RADAR / LANCE!
24/10/2016
16:26
Rio de Janeiro (RJ)

A arbitragem segue dando o que falar nesta reta final do Brasileirão. Ao fim da 32ª rodada, houve muita polêmica pelo país afora, em especial na briga pelas primeiras colocações.

Ao final da vitória por 2 a 1 do Palmeiras sobre o Sport, os leoninos ficaram na bronca por um pênalti não marcado por Ricardo Marques Ribeiro em toque de mão de Yerri Mina dentro da aérea. Especialista em Arbitragem da Academia LANCE!, José Roberto Wright esclarece:

- Pela nova determinação da Fifa, é considerado pênalti. Mas, a meu ver, foi um toque involuntário. O Mina sequer visava a bola no momento em que ela tocou em seu braço.

Wright ratificou a irregularidade no primeiro gol de Guerrero do empate em 2 a 2 entre Flamengo e Corinthians, com arbitragem de Anderson Daronco:

-  Foi um gol ilegal. A jogada, inclusive, foi idêntica ao impedimento que casou polêmica no Fla-Flu.
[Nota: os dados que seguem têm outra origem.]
Lemma wp_rows y m k (Q : unit -> K -> Prop) E :
  in_range y m -> good k -> (forall k', wrote (concat (shown_rows y m)) k k' -> Q tt k') ->
  wp (iter (fun cell_start : Z =>
        if cell_start <? month_length m y + day_of_week y m 1
        then emit_row cell_start (month_length m y) (day_of_week y m 1) ;; ret (inl (cell_start + 7)) else ret (inr tt)) 0) k Q E.
Proof.
  intros Hr Hg HQ. set (N := (day_of_week y m 1 + month_length m y + 6) / 7).
  assert (Hlen : length (shown_rows y m) = Z.to_nat N) by (unfold shown_rows, month_weeks; by rewrite !length_fmap, length_seqZ).
  assert (Hw : 0 <= day_of_week y m 1) by (apply Z.mod_pos_bound; lia).
  pose proof (month_length_range m y (proj1 Hr)) as Hl.
  apply (wp_iter _ (fun c k' => exists i, c = 7 * i /\ 0 <= i <= N /\ wrote (concat (take (Z.to_nat i) (shown_rows y m))) k k')
           (fun c _ => Z.to_nat (7 * N - c)) (fun _ _ => 0%nat)).
  2: { exists 0. split_and!; [done|lia|unfold N; Z.to_euclidean_division_equations; lia|]. apply same_wrote. by split_and!. }
  intros c k1 (i & -> & Hi & Hk1). destruct (Z.ltb_spec (7 * i) (month_length m y + day_of_week y m 1)) as [Hlt|Hge].
  - assert (HiN : i < N) by (unfold N; Z.to_euclidean_division_equations; lia).
    apply wp_bind, wp_emit_row; [done|fold N; lia|apply Hk1|]. intros k2 Hk2. apply wp_ret.
    split; [|left; lia]. exists (i + 1). split_and!; [lia..|].
    pose proof (wrote_trans _ _ _ _ _ Hk1 Hk2) as Hk. replace (Z.to_nat (i + 1)) with (S (Z.to_nat i)) by lia.
    destruct (lookup_lt_is_Some_2 (shown_rows y m) (Z.to_nat i) ltac:(lia)) as [r Hri].
    rewrite (take_S_r _ _ r), concat_app by done. rewrite Hri in Hk. cbn [concat]. by rewrite app_nil_r.
  - apply wp_ret, HQ. assert (Hend : i = N) by (unfold N in *; Z.to_euclidean_division_equations; lia).
    rewrite take_ge in Hk1; [done|lia].
Qed.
Segundo o ex-árbitro, o Figueirense teve razões de sair de campo criticando a arbitragem de Grazziani Maciel Rocha no revés por 3 a 0 para o Atlético-MG. Aos seus olhos, houve um pênalti não marcado para a equipe catarinense:

-  O Rafael Silva foi derrubado pelo Victor no momento em que girou diante do goleiro.

José Roberto Wright apontou altos e baixos em relação à maneira como os árbitros coibiram a violência. Segundo ele, a confusão no Gre-Nal não foi bem controlada por Francisco Carlos Nascimento:

-  Houve uma briga generalizada na partida, na qual ao menos seis jogadores deviam ser expulsos. Além disto, o árbitro acabou colocando para fora o Rodrigo Dourado, que não tinha nada a ver com o episódio.

Em relação à expulsão de Kleber Gladiador no empate em 1 a 1 do Coritiba com o Fluminense, Wright exaltou a postura do árbitro Raphael Claus:

- O jogador foi muito bem expulso. Enquanto muitos árbitros ignoram ofensas, o Raphael Claus mostrou autoridade diante do Kleber e soube controlar o jogo.